(* ===== verification/Fmt.v ===== *)
(** Package [fmt], as far as the texts of errors need it: the verb [%v] on the
    structs that are printed, and what [Sprintf] writes for arguments that do not
    fit their verb or have none. *)
From S2P Require Import Prelude GoLib IboxTypes.
From stdpp Require Import base strings list gmap.
From Stdlib Require Import ZArith Ascii.

Local Open Scope string_scope.
Local Open Scope list_scope.

(** ** The verb [%v] *)

(** A decoded value of type [any]; a number is printed as it was read. A map is
    printed in the order of its keys. *)
Fixpoint insert_key (k v : string) (l : list (string * string)) : list (string * string) :=
  match l with
  | [] => [(k, v)]
  | (k', v') :: l' =>
      match String.compare k k' with
      | Lt => (k, v) :: l
      | Eq => (k, v) :: l'
      | Gt => (k', v') :: insert_key k v l'
      end
  end.
Definition brackets (l : list string) : string := "[" +:+ String.concat " " l +:+ "]".
Definition braces (l : list string) : string := "{" +:+ String.concat " " l +:+ "}".
Fixpoint fmt_any (j : json) : string :=
  match j with
  | JNull => "<nil>"
  | JBool b => FormatBool b
  | JNum n => n
  | JStr s => s
  | JArr l => brackets (map fmt_any l)
  | JObj m =>
      let pairs := fold_left (fun l kv => insert_key (fst kv) (snd kv) l)
                             (map (fun kv => (fst kv, fmt_any (snd kv))) m) [] in
      "map" +:+ brackets (map (fun kv => fst kv +:+ ":" +:+ snd kv) pairs)
  end.
Definition fmt_APIError (e : APIError) : string :=
  braces [APIError_Code e; APIError_Message e; brackets (map fmt_any (APIError_Reasons e));
          APIError_Severity e; FormatBool (APIError_IsRemote e); fmt_any (APIError_Data e)].
Definition fmt_Metadata (m : Metadata) : string :=
  braces [FormatBool (Metadata_Ready m); Itoa (Metadata_NumberOfObjects m); Itoa (Metadata_PageSize m);
          Itoa (Metadata_PagesTotal m); Itoa (Metadata_Page m)].
Definition fmt_Volume (v : Volume) : string :=
  braces [Itoa (Volume_CGID v); FormatBool (Volume_RmrTarget v); Itoa (Volume_UpdatedAt v);
          Itoa (Volume_NumBlocks v); Itoa (Volume_Allocated v); Volume_Serial v; Itoa (Volume_Size v);
          FormatBool (Volume_SsdEnabled v); Itoa (Volume_ID v); Itoa (Volume_ParentID v);
          FormatBool (Volume_CompressionSuppressed v); Volume_Type v; FormatBool (Volume_RmrSource v);
          Itoa (Volume_Used v); Itoa (Volume_TreeAllocated v); FormatBool (Volume_HasChildren v);
          Volume_DatasetType v; Volume_Provtype v; Volume_RmrSnapshotGUID v;
          Itoa (Volume_CapacitySavings v); Volume_Name v; Itoa (Volume_CreatedAt v);
          Itoa (Volume_PoolID v); Volume_PoolName v; FormatBool (Volume_CompressionEnabled v);
          Itoa (Volume_FamilyID v); Itoa (Volume_Depth v); FormatBool (Volume_WriteProtected v);
          FormatBool (Volume_Mapped v); Itoa (Volume_LockExpiresAt v); Volume_LockState v].
Definition fmt_volumes (r : Response (list Volume)) : string :=
  braces [fmt_Metadata (Response_Metadata r); brackets (map fmt_Volume (Response_Result r));
          fmt_APIError (Response_Error r)].

(** ** Arguments that do not fit *)

(** The name [%T] prints for an error; an opaque text is an [errors.New]. *)
Definition go_type (e : error) : string :=
  match e with
  | ErrNotFound | ErrMappingExists | EText _ => "*errors.errorString"
  | EWrap _ _ _ => "*fmt.wrapError"
  | EStatus _ _ => "*status.Error"
  | EImpl _ _ => "*common.ImplementationError"
  end.

Inductive arg := AString (s : string) | AInt (z : Z) | AError (e : error) | ANil.
Definition typed (a : arg) : string :=
  match a with
  | AString s => "string=" +:+ s
  | AInt z => "int=" +:+ Itoa z
  | AError e => go_type e +:+ "=" +:+ Error e
  | ANil => "<nil>"
  end.
(** Arguments the format has no verb for. *)
Definition extra (l : list arg) : string := "%!(EXTRA " +:+ String.concat ", " (map typed l) +:+ ")".
(** [%d] of a string, [%s] of an integer, and so on. *)
Definition bad_verb (verb : string) (a : arg) : string := "%!" +:+ verb +:+ "(" +:+ typed a +:+ ")".
Definition s_int (z : Z) : string := bad_verb "s" (AInt z).
Definition s_bool (b : bool) : string := "%!s(bool=" +:+ FormatBool b +:+ ")".

(** [%s] of a group member. *)
Definition fmt_s_MemberInfo (m : MemberInfo) : string :=
  braces [MemberInfo_MemberType m; s_int (MemberInfo_Depth m); s_int (MemberInfo_ID m);
          MemberInfo_Name m; s_int (MemberInfo_CreatedAt m); s_int (MemberInfo_UpdateAt m);
          s_bool (MemberInfo_Mapped m); s_bool (MemberInfo_WriteProtected m); s_int (MemberInfo_Size m);
          MemberInfo_ProvType m; s_bool (MemberInfo_SSDEnabled m);
          s_bool (MemberInfo_SSAExpressEnabled m); MemberInfo_SSAExpressStatus m;
          s_bool (MemberInfo_CompressionEnabled m); MemberInfo_Serial m;
          s_bool (MemberInfo_RmrTarget m); s_bool (MemberInfo_RMRSource m);
          s_bool (MemberInfo_RMRActiveActivePeer m); MemberInfo_MobilitySource m;
          MemberInfo_RMRSnapshotGUID m; MemberInfo_DataSnapshotGUID m; MemberInfo_MgmtSnapshotGUID m;
          MemberInfo_CGSnapshotGUID m; MemberInfo_CGGUID m; s_int (MemberInfo_FamilyID m);
          s_int (MemberInfo_LockExpiresAt m); MemberInfo_ReclaimedSnapshotRemoteSystemSerial m;
          MemberInfo_SnapshotRetention m; MemberInfo_DatasetType m; s_int (MemberInfo_Used m);
          s_int (MemberInfo_TreeAllocated m); s_int (MemberInfo_Allocated m);
          s_bool (MemberInfo_CompressionSuppressed m); s_int (MemberInfo_CapacitySaving m);
          s_int (MemberInfo_UDID m); s_bool (MemberInfo_PathsAvailable m);
          s_int (MemberInfo_SourceReplicatedSGID m); s_int (MemberInfo_PoolID m);
          s_int (MemberInfo_ParentID m); MemberInfo_CGName m; s_int (MemberInfo_CGID m);
          s_int (MemberInfo_SnapshotPolicyID m); s_bool (MemberInfo_HasChildren m);
          s_int (MemberInfo_SnapshotExpiresAt m); s_int (MemberInfo_CreatedBySnapshotPolicyID m);
          s_int (MemberInfo_CreatedByScheduleID m); s_int (MemberInfo_TenantID m);
          MemberInfo_QOSPolicyName m; MemberInfo_PoolName m; MemberInfo_NGUID m;
          brackets (map s_int (MemberInfo_ReplicaIDs m)); brackets (MemberInfo_ReplicationTypes m);
          s_int (MemberInfo_NumBlocks m); s_int (MemberInfo_QOSPolicyID m);
          s_int (MemberInfo_QOSSharedPolicyID m); MemberInfo_QOSSharedPolicyName m;
          MemberInfo_LockState m; MemberInfo_SnapshotPolicyName m;
          MemberInfo_CreatedBySnapshotPolicyName m; MemberInfo_CreatedByScheduleName m].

* * *

▸ Task to complete: The stretch of entries above that starts with the line containing "APIError_Severity e; FormatBool" and goes on through the line containing "Inductive arg := AString" is to be transcribed exactly, and no other line is to be transcribed.

▸ Response to this exercise:
          APIError_Severity e; FormatBool (APIError_IsRemote e); fmt_any (APIError_Data e)].
Definition fmt_Metadata (m : Metadata) : string :=
  braces [FormatBool (Metadata_Ready m); Itoa (Metadata_NumberOfObjects m); Itoa (Metadata_PageSize m);
          Itoa (Metadata_PagesTotal m); Itoa (Metadata_Page m)].
Definition fmt_Volume (v : Volume) : string :=
  braces [Itoa (Volume_CGID v); FormatBool (Volume_RmrTarget v); Itoa (Volume_UpdatedAt v);
          Itoa (Volume_NumBlocks v); Itoa (Volume_Allocated v); Volume_Serial v; Itoa (Volume_Size v);
          FormatBool (Volume_SsdEnabled v); Itoa (Volume_ID v); Itoa (Volume_ParentID v);
          FormatBool (Volume_CompressionSuppressed v); Volume_Type v; FormatBool (Volume_RmrSource v);
          Itoa (Volume_Used v); Itoa (Volume_TreeAllocated v); FormatBool (Volume_HasChildren v);
          Volume_DatasetType v; Volume_Provtype v; Volume_RmrSnapshotGUID v;
          Itoa (Volume_CapacitySavings v); Volume_Name v; Itoa (Volume_CreatedAt v);
          Itoa (Volume_PoolID v); Volume_PoolName v; FormatBool (Volume_CompressionEnabled v);
          Itoa (Volume_FamilyID v); Itoa (Volume_Depth v); FormatBool (Volume_WriteProtected v);
          FormatBool (Volume_Mapped v); Itoa (Volume_LockExpiresAt v); Volume_LockState v].
Definition fmt_volumes (r : Response (list Volume)) : string :=
  braces [fmt_Metadata (Response_Metadata r); brackets (map fmt_Volume (Response_Result r));
          fmt_APIError (Response_Error r)].

(** ** Arguments that do not fit *)

(** The name [%T] prints for an error; an opaque text is an [errors.New]. *)
Definition go_type (e : error) : string :=
  match e with
  | ErrNotFound | ErrMappingExists | EText _ => "*errors.errorString"
  | EWrap _ _ _ => "*fmt.wrapError"
  | EStatus _ _ => "*status.Error"
  | EImpl _ _ => "*common.ImplementationError"
  end.

Inductive arg := AString (s : string) | AInt (z : Z) | AError (e : error) | ANil.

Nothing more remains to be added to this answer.